2022 Nobel Prize in Economics goes to Ben Bernanke and two US economists – Economy

Surprise at the award of this year’s Nobel Prize for Economics: It goes to the former US Federal Reserve Chairman Ben Bernanke and to the two economists Douglas W. Diamond and Philip H. Dybvig, said the Royal Swedish Academy of Sciences in Stockholm. Bernanke, former Fed President, and the other two economists will receive the prestigious award “for their research into banks and financial crises,” said the academy’s secretary-general, Hans Ellegren, at the announcement on the university campus in the Swedish capital.

What is particularly unusual this year is that the prize goes to an economist who has had ample opportunity to test his theories in practice. From 2006 to 2014, Ben Bernanke, 68, was President of the US Federal Reserve, or Fed for short. The global financial crisis of 2007 and 2008 in particular fell during his term of office. It is probably thanks to his commitment that the crisis in September 2008 after the collapse of the Lehman Brothers bank was contained at the last moment and the world did not plunge into a catastrophic depression as in the Great Depression of 1929.

Understanding the Great Depression is the “Holy Grail of Economics”

Bernanke was able to draw on his own scientific work. The economist had been researching the global economic crisis since the 1980s, first at Stanford and then at Princeton. He once described understanding this crisis as the “Holy Grail of economics”. Today, Bernanke works at the Brookings Institution, a think tank in Washington.

In addition to Bernanke, the two US economists Douglas W. Diamond (University of Chicago) and Philip H. Dybvig (Washington University in St. Louis) were also honored. All three have made a decisive contribution to “better understanding the role of banks, especially in financial crises,” according to the Nobel Committee statement. It is important to understand why banks should be avoided in a crisis.

Unlike the other Nobel prizes, the one for economics does not go back to Alfred Nobel’s legacy, but was donated by the Swedish Reichsbank in 1968. It is worth almost 900,000 euros and will be presented in Oslo on December 10th together with the other Nobel Prizes.

The Nobel Prize in economics has only been awarded since 1969 and is endowed with ten million crowns (about 913,000 euros). It is donated by the Swedish central bank. With the award, it takes account of the growing importance of economic issues.
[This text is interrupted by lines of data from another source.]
(** A chain of defaulters that keep to the contract leaves a value of the
    type, and the value it found when none of them set one. *)
Lemma runChain_behaved (field : reflect.StructField) (defaultStr path : string)
    (ds : list DefaulterWithPriority) :
  (∀ d, d ∈ ds -> behaves env (defaulter d) field) ->
  ∀ fieldValue result somethingSet result' somethingSet' fieldValue',
    fits env (reflect.Typ field) fieldValue = true ->
    runChain ds defaultStr path field fieldValue result somethingSet
    = ChainDone result' somethingSet' fieldValue' ->
    fits env (reflect.Typ field) fieldValue' = true
    ∧ (somethingSet' = false -> fieldValue' = fieldValue ∧ somethingSet = false).
Proof.
  induction ds as [|d ds IH]; intros Hds fv result s result' s' fv' Hfit H;
    simpl in H.
  - inversion H; subst. auto.
  - pose proof (Hds d ltac:(left) defaultStr path fv Hfit) as Hd.
    destruct (HandleField (defaulter d) defaultStr path field fv)
      as [callNext set err fv1|fv1]; [|discriminate].
    destruct Hd as [Hfit1 Hsame].
    destruct callNext.
    + apply IH in H as [Hfit' Hsame']; [|intros; apply Hds; by right|assumption].
      split; [assumption|]. intros Hs'. destruct (Hsame' Hs') as [-> Hset].
      destruct set; [discriminate|]. auto.
    + inversion H; subst. split; [assumption|].
      intros Hs. destruct set; [discriminate|]. auto.
Qed.

Lemma pointerToPointer_dec (t : reflect.rtype) :
  (∃ e, t = reflect.PointerTo (reflect.PointerTo e))
  ∨ (∀ e, t <> reflect.PointerTo (reflect.PointerTo e)).
Proof.
  destruct t as [b|e|n e|k e|e|id]; try (right; intros; discriminate).
  destruct e as [b|e|n e|k e|e|id]; try (right; intros; discriminate).
  left. eauto.
Qed.

(** The loop body, for a zero field with a default whose type is not a
    pointer to a pointer. *)
Lemma applyLeaf_found (extract : DefaultExtractor) (canSet : bool)
    (path : string) (field : reflect.StructField) (fieldValue : Value)
    (defaultStr : string) :
  IsZero fieldValue = true ->
  ExtractDefault extract field = (defaultStr, true, None) ->
  (∀ e, reflect.Typ field <> reflect.PointerTo (reflect.PointerTo e)) ->
  applyLeaf r extract canSet path field fieldValue
  = match defaulters r !! pointeeKind (reflect.Typ field) with
    | Some ds =>
        if negb canSet
        then if ignoreCannotSet r then (Nil, fieldValue)
             else (Fails (defaultzError
                            (NewError None ErrCannotSetField path field
                               "cannot set field")),
                   fieldValue)
        else
          match runChain ds defaultStr path field fieldValue [] false with
          | ChainPanicked fieldValue' => (Panics, fieldValue')
          | ChainDone result somethingSet fieldValue' =>
              (chainOutcome result somethingSet, fieldValue')
          end
    | None =>
        (Fails (defaultzError
                  (NewError None ErrNotSupported path field
                     (String.concat ""
                        ["no defaulters found for kind '";
                         Kind_String (pointeeKind (reflect.Typ field)); "'"]))),
         fieldValue)
    end.
Proof.
  intros Hz He Hpp. unfold applyLeaf. rewrite Hz, He. simpl.
  destruct (reflect.Typ field) as [b|e|n e|k e|e|id] eqn:Et; try reflexivity.
  destruct e; try reflexivity. exfalso. eapply Hpp. reflexivity.
Qed.

(** A chain of defaulters that do not tell the zero values apart ends in
    the same way on two of them: with the same errors and the same value,
    or with each value as it was when none of them set one. *)
Lemma runChain_alike (field : reflect.StructField) (defaultStr path : string)
    (ds : list DefaulterWithPriority) :
  (∀ d, d ∈ ds -> behaves env (defaulter d) field) ->
  (∀ d, d ∈ ds -> zeroBlind env (defaulter d) field) ->
  ∀ x y result somethingSet result' somethingSet' x',
    fits env (reflect.Typ field) x = true ->
    fits env (reflect.Typ field) y = true ->
    IsZero x = true ->
    IsZero y = true ->
    runChain ds defaultStr path field x result somethingSet
    = ChainDone result' somethingSet' x' ->
    ∃ y', runChain ds defaultStr path field y result somethingSet
          = ChainDone result' somethingSet' y'
          ∧ (y' = x' ∨ (x' = x ∧ y' = y ∧ somethingSet' = somethingSet)).
Proof.
  induction ds as [|d ds IH];
    intros Hb Hblind x y result st result' st' x' Hfx Hfy Hzx Hzy H;
    cbn [runChain] in H |- *.
  - inversion H; subst. exists y. split; [reflexivity|]. right. auto.
  - pose proof (Hblind d ltac:(left) defaultStr path x y Hfx Hfy Hzx Hzy) as Hd.
    pose proof (Hb d ltac:(left) defaultStr path x Hfx) as Hbx.
    pose proof (Hb d ltac:(left) defaultStr path y Hfy) as Hby.
    destruct (HandleField (defaulter d) defaultStr path field x)
      as [callNext set err x1|x1]; [|discriminate].
    destruct (HandleField (defaulter d) defaultStr path field y)
      as [callNext' set' err' y1|y1]; [|contradiction].
    destruct Hd as (-> & -> & -> & Hset).
    destruct Hbx as [Hfx1 Hux], Hby as [Hfy1 Huy].
    cbv zeta in H |- *. destruct set.
    + rewrite (Hset eq_refl). exists x'. split; [exact H|]. left. reflexivity.
    + rewrite (Hux eq_refl) in H. rewrite (Huy eq_refl).
      destruct callNext.
      * apply (IH (fun d' Hd' => Hb d' (list_elem_of_further _ _ _ Hd'))
                  (fun d' Hd' => Hblind d' (list_elem_of_further _ _ _ Hd'))
                  x y _ _ _ _ _ Hfx Hfy Hzx Hzy H).
      * inversion H; subst. exists y. split; [reflexivity|]. right. auto.
Qed.
Lemma bracketed_syntax_errors_witness :
  NetworkAddress.parse_endpoint ("["%char :: txt "::1") false
  = Throws connection_string_invalid
  /\ (forall r, at_ r 0 <> ":"%char ->
                NetworkAddress.parse_endpoint ("["%char :: txt "::1" ++ "]"%char :: r) false
                = Throws connection_string_invalid)
  /\ (forall p port, stoi p = Returns port -> IPAddress.parse (txt "::1") = Returns None ->
                     NetworkAddress.parse_endpoint
                       ("["%char :: txt "::1" ++ "]"%char :: ":"%char :: p) false
                     = Throws connection_string_invalid).
Proof.
  apply (bracketed_syntax_errors (txt "::1") false).
  repeat constructor; discriminate.
Defined.

Lemma c_str_app_no_nul (a b : text) :
  Forall (fun c => c <> NUL) a -> c_str (a ++ b) = a ++ c_str b.
Proof.
  induction 1 as [|x a Hx _ IH]; cbn [app c_str]; [reflexivity|].
  rewrite (proj2 (Ascii.eqb_neq x NUL) Hx), IH. reflexivity.
Qed.

Lemma no_leading_digit_c_str (g : text) : no_leading_digit g -> no_leading_digit (c_str g).
Proof.
  destruct g as [|c g]; cbn [c_str no_leading_digit]; [trivial|].
  destruct (Ascii.eqb c NUL); cbn [no_leading_digit]; trivial.
Qed.

Lemma stoi_ignores_rest (p : Z) (g : text) :
  INT_MIN <= p <= INT_MAX -> no_leading_digit g -> stoi (fmt_d p ++ g) = Returns p.
Proof.
  intros H G. unfold stoi. rewrite (c_str_app_no_nul _ _ (fmt_d_no_nul p)).
  rewrite scan_integer_fmt_d by (apply no_leading_digit_c_str, G).
  rewrite (proj2 (in_int_range_iff p) H). reflexivity.
Qed.

(** X8. In the bracketed form whatever follows the digits of the port is
    ignored: with any text that does not go on with a digit appended to
    the port, the result is the one for the port alone. *)
Theorem bracketed_port_rest_ignored (t g : text) (p : Z) (isTLS : bool) :
  Forall (fun x => x <> "]"%char) t ->
  INT_MIN <= p <= INT_MAX ->
  no_leading_digit g ->
  NetworkAddress.parse_endpoint
    ("["%char :: t ++ "]"%char :: ":"%char :: fmt_d p ++ g) isTLS
  = NetworkAddress.parse_endpoint ("["%char :: t ++ "]"%char :: ":"%char :: fmt_d p) isTLS.
Proof.
  intros F H G. rewrite !parse_endpoint_bracketed by assumption.
  rewrite stoi_ignores_rest, stoi_fmt_d by assumption. reflexivity.
Qed.

Lemma bracketed_port_rest_ignored_witness :
  NetworkAddress.parse_endpoint
    ("["%char :: txt "::1" ++ "]"%char :: ":"%char :: fmt_d 80 ++ txt "abc") false
  = NetworkAddress.parse_endpoint
      ("["%char :: txt "::1" ++ "]"%char :: ":"%char :: fmt_d 80) false.
Proof.
  apply (bracketed_port_rest_ignored (txt "::1") (txt "abc") 80 false).
  - repeat constructor; discriminate.
  - vm_compute. split; discriminate.
  - reflexivity.
Defined.

Lemma dotted_quad_split (a b c d p : Z) :
  dotted_quad a b c d p = dotted_ip a b c d ++ ":"%char :: fmt_d p.
Proof.
  unfold dotted_quad, dotted_ip.
  repeat (rewrite <- app_assoc || rewrite <- app_comm_cons). reflexivity.
Qed.

Lemma plain_not_bracket (t : text) :
  Forall plain_char t -> Forall (fun x => x <> "]"%char) t.
Proof. apply Forall_impl. intros x H. apply H. Qed.

(** X9. An IPv4 dotted quad in brackets is accepted: for octets in 0..255
    ["[A.B.C.D]:PORT"] parses to the same IPv4 address as
    ["A.B.C.D:PORT"], with or without the [":tls"] suffix. *)
Theorem bracketed_dotted_quad (a b c d p : Z) (isTLS : bool) :
  0 <= a <= 255 -> 0 <= b <= 255 -> 0 <= c <= 255 -> 0 <= d <= 255 ->
  INT_MIN <= p <= INT_MAX ->
  NetworkAddress.parse
    (("["%char :: dotted_ip a b c d ++ "]"%char :: ":"%char :: fmt_d p) ++ tls_text isTLS)
  = NetworkAddress.parse (dotted_quad a b c d p ++ tls_text isTLS)
  /\ NetworkAddress.parse (dotted_quad a b c d p ++ tls_text isTLS)
     = Returns (NetworkAddress.make_v4 (a * 16777216 + b * 65536 + c * 256 + d)
                                       (to_uint16 p) true isTLS).
Proof.
  intros Ha Hb Hc Hd Hp.
  assert (R : NetworkAddress.parse (dotted_quad a b c d p ++ tls_text isTLS)
              = Returns (NetworkAddress.make_v4 (a * 16777216 + b * 65536 + c * 256 + d)
                                                (to_uint16 p) true isTLS)).
  { rewrite parse_with_tls_text by apply dotted_quad_last.
    rewrite parse_endpoint_dotted_quad
      by (apply in_int_range_iff; unfold INT_MIN, INT_MAX in *; lia).
    rewrite !Z.shiftl_mul_pow2 by lia.
    change (2 ^ 24) with 16777216. change (2 ^ 16) with 65536. change (2 ^ 8) with 256.
    rewrite Z.mod_small by (change (2 ^ 32) with 4294967296; lia). reflexivity. }
  split; [|exact R]. rewrite R.
  rewrite parse_with_tls_text.
  - rewrite dotted_ip_ntop4 by lia.
    rewrite parse_endpoint_bracketed by apply plain_not_bracket, inet_ntop4_plain.
    rewrite stoi_fmt_d by assumption. cbn [bind].
    unfold IPAddress.parse. rewrite from_string_dotted by assumption. reflexivity.
  - destruct (fmt_d_last p) as (pre & x & E & D).
    exists ("["%char :: dotted_ip a b c d ++ "]"%char :: ":"%char :: pre), x.
    split; [|assumption]. rewrite E.
    repeat (rewrite <- app_assoc || rewrite <- app_comm_cons). reflexivity.
Qed.

Lemma bracketed_dotted_quad_witness :
  NetworkAddress.parse
    (("["%char :: dotted_ip 10 0 0 1 ++ "]"%char :: ":"%char :: fmt_d 4500) ++ tls_text true)
  = NetworkAddress.parse (dotted_quad 10 0 0 1 4500 ++ tls_text true)
  /\ NetworkAddress.parse (dotted_quad 10 0 0 1 4500 ++ tls_text true)
     = Returns (NetworkAddress.make_v4 (10 * 16777216 + 0 * 65536 + 0 * 256 + 1)
                                       (to_uint16 4500) true true).
Proof.
  apply (bracketed_dotted_quad 10 0 0 1 4500 true); vm_compute; split; discriminate.
Defined.

(** ** The dotted-quad branch: what the strict scan lets through *)

Lemma sscanf_run_count (fmt : list directive) (total : nat) (rest : text)
      (vals : list Z) (count0 ret : Z) (vals' : list Z) (count : Z) :
  sscanf_run fmt total rest vals count0 = Scanned ret vals' count ->
  count = count0 \/ 0 <= count <= Z.of_nat total.
Proof.
  revert rest vals count0; induction fmt as [|dir fmt IH]; intros rest vals count0;
    cbn [sscanf_run].
  - intros E; injection E as _ _ <-. auto.
  - destruct dir as [|ch|].
    + destruct (scan_integer rest) as [[v rest']|].
      * destruct (in_int_range v); [apply IH|discriminate].
      * intros E; injection E as _ _ <-. auto.
    + destruct rest as [|c' rest'].
      * intros E; injection E as _ _ <-. auto.
      * destruct (Ascii.eqb c' ch); [apply IH|].
        intros E; injection E as _ _ <-. auto.
    + intros E. apply IH in E. right. lia.
Qed.

Lemma c_str_cut (f : text) : In NUL f -> (length (c_str f) < length f)%nat.
Proof.
  induction f as [|c f IH]; cbn [In c_str length]; [tauto|].
  destruct (Ascii.eqb c NUL) eqn:E.
  - intros _. cbn [length]. lia.
  - intros [->|H]; [discriminate E|]. cbn [length]. specialize (IH H). lia.
Qed.

(** X10. Without a leading bracket a text that holds a NUL character is
    never accepted: the scan stops at the NUL, so the count of consumed
    characters cannot reach [f.size()]. *)
Theorem dotted_quad_rejects_nul (f : text) (isTLS : bool) (x : NetworkAddress.t) :
  Ascii.eqb (at_ f 0) "[" = false -> In NUL f ->
  NetworkAddress.parse_endpoint f isTLS <> Returns x.
Proof.
  intros B N. unfold NetworkAddress.parse_endpoint. rewrite B.
  destruct (sscanf (c_str f) NetworkAddress.dotted_quad_format (-1))
    as [ret vals count|] eqn:S; [|discriminate].
  apply sscanf_run_count in S. pose proof (c_str_cut f N) as L.
  assert (C : (count =? Z.of_nat (length f)) = false) by (apply Z.eqb_neq; lia).
  rewrite C, orb_true_r. discriminate.
Qed.

Lemma dotted_quad_rejects_nul_witness :
  NetworkAddress.parse_endpoint (txt "1.2.3.4:80" ++ [NUL]) false
  <> Returns (NetworkAddress.make_v4 16909060 80 true false).
Proof.
  apply (dotted_quad_rejects_nul (txt "1.2.3.4:80" ++ [NUL]) false).
  - reflexivity.
  - apply in_or_app. right. left. reflexivity.
Defined.

Lemma skip_space_app (w s : text) :
  Forall (fun c => isspace c = true) w -> skip_space (w ++ s) = skip_space s.
Proof.
  induction 1 as [|c w Hc _ IH]; cbn [app skip_space]; [reflexivity|].
  rewrite Hc. apply IH.
Qed.

Lemma scan_integer_spaces (w s : text) :
  Forall (fun c => isspace c = true) w -> scan_integer (w ++ s) = scan_integer s.
Proof. intros F. unfold scan_integer. rewrite skip_space_app by assumption. reflexivity. Qed.

Lemma sscanf_dotted_quad_spaced (w1 w2 w3 w4 w5 : text) (a b c d p : Z) :
  Forall (fun x => isspace x = true) w1 -> Forall (fun x => isspace x = true) w2 ->
  Forall (fun x => isspace x = true) w3 -> Forall (fun x => isspace x = true) w4 ->
  Forall (fun x => isspace x = true) w5 ->
  in_int_range a = true -> in_int_range b = true -> in_int_range c = true ->
  in_int_range d = true -> in_int_range p = true ->
  sscanf (dotted_quad_spaced w1 w2 w3 w4 w5 a b c d p) NetworkAddress.dotted_quad_format (-1)
  = Scanned 5 [a; b; c; d; p]
            (Z.of_nat (length (dotted_quad_spaced w1 w2 w3 w4 w5 a b c d p))).
Proof.
  intros F1 F2 F3 F4 F5 Ha Hb Hc Hd Hp. unfold sscanf.
  generalize (length (dotted_quad_spaced w1 w2 w3 w4 w5 a b c d p)). intros total.
  unfold dotted_quad_spaced, NetworkAddress.dotted_quad_format.
  rewrite <- (app_nil_r (fmt_d p)).
  cbn [sscanf_run].
  rewrite scan_integer_spaces, scan_integer_fmt_d, Ha by (assumption || reflexivity).
  cbn [Ascii.eqb Bool.eqb app].
  rewrite scan_integer_spaces, scan_integer_fmt_d, Hb by (assumption || reflexivity).
  cbn [Ascii.eqb Bool.eqb app].
  rewrite scan_integer_spaces, scan_integer_fmt_d, Hc by (assumption || reflexivity).
  cbn [Ascii.eqb Bool.eqb app].
  rewrite scan_integer_spaces, scan_integer_fmt_d, Hd by (assumption || reflexivity).
  cbn [Ascii.eqb Bool.eqb app].
  rewrite scan_integer_spaces, scan_integer_fmt_d, Hp by (assumption || exact I).
  cbn [length app]. rewrite Nat.sub_0_r. reflexivity.
Qed.

Lemma isspace_no_nul (w : text) :
  Forall (fun x => isspace x = true) w -> Forall (fun x => x <> NUL) w.
Proof. apply Forall_impl. intros x H ->. discriminate H. Qed.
Last year, the US-based economists David Card, Joshua Angrist and Guido Imbens were honored with the prestigious award.

This means that all Nobel Prize winners for this year have been announced. The names of the winners in the categories medicine, physics, chemistry, literature and peace had already been announced over the past week. The Nobel Prizes are traditionally presented at a ceremony on December 10th, the anniversary of the death of prize donor and dynamite inventor Alfred Nobel (1833-1896). All Nobel prizes this year are again endowed with ten million Swedish crowns. That’s the equivalent of almost 915,000 euros at the moment.

So far there has only been one award winner from Germany

The Nobel Prize in Economic Sciences is the only one of the Nobel Prizes that does not go back to the will of Alfred Nobel (1833-1896), inventor of the dynamite and founder of the prize. It has been donated by the Swedish Reichsbank since the late 1960s and is therefore not, strictly speaking, one of the classic Nobel Prizes. Nevertheless, like the other Nobel prizes, it will be ceremoniously presented on the anniversary of Nobel’s death, December 10th. In general, the Nobel Prize in Economics very often goes to economists who come from the USA or do research there. So far, the only German prizewinner in this category has been the Bonn scientist Reinhard Selten: He received the award in 1994 together with John Nash and John Harsanyi for their groundbreaking contributions to non-cooperative game theory.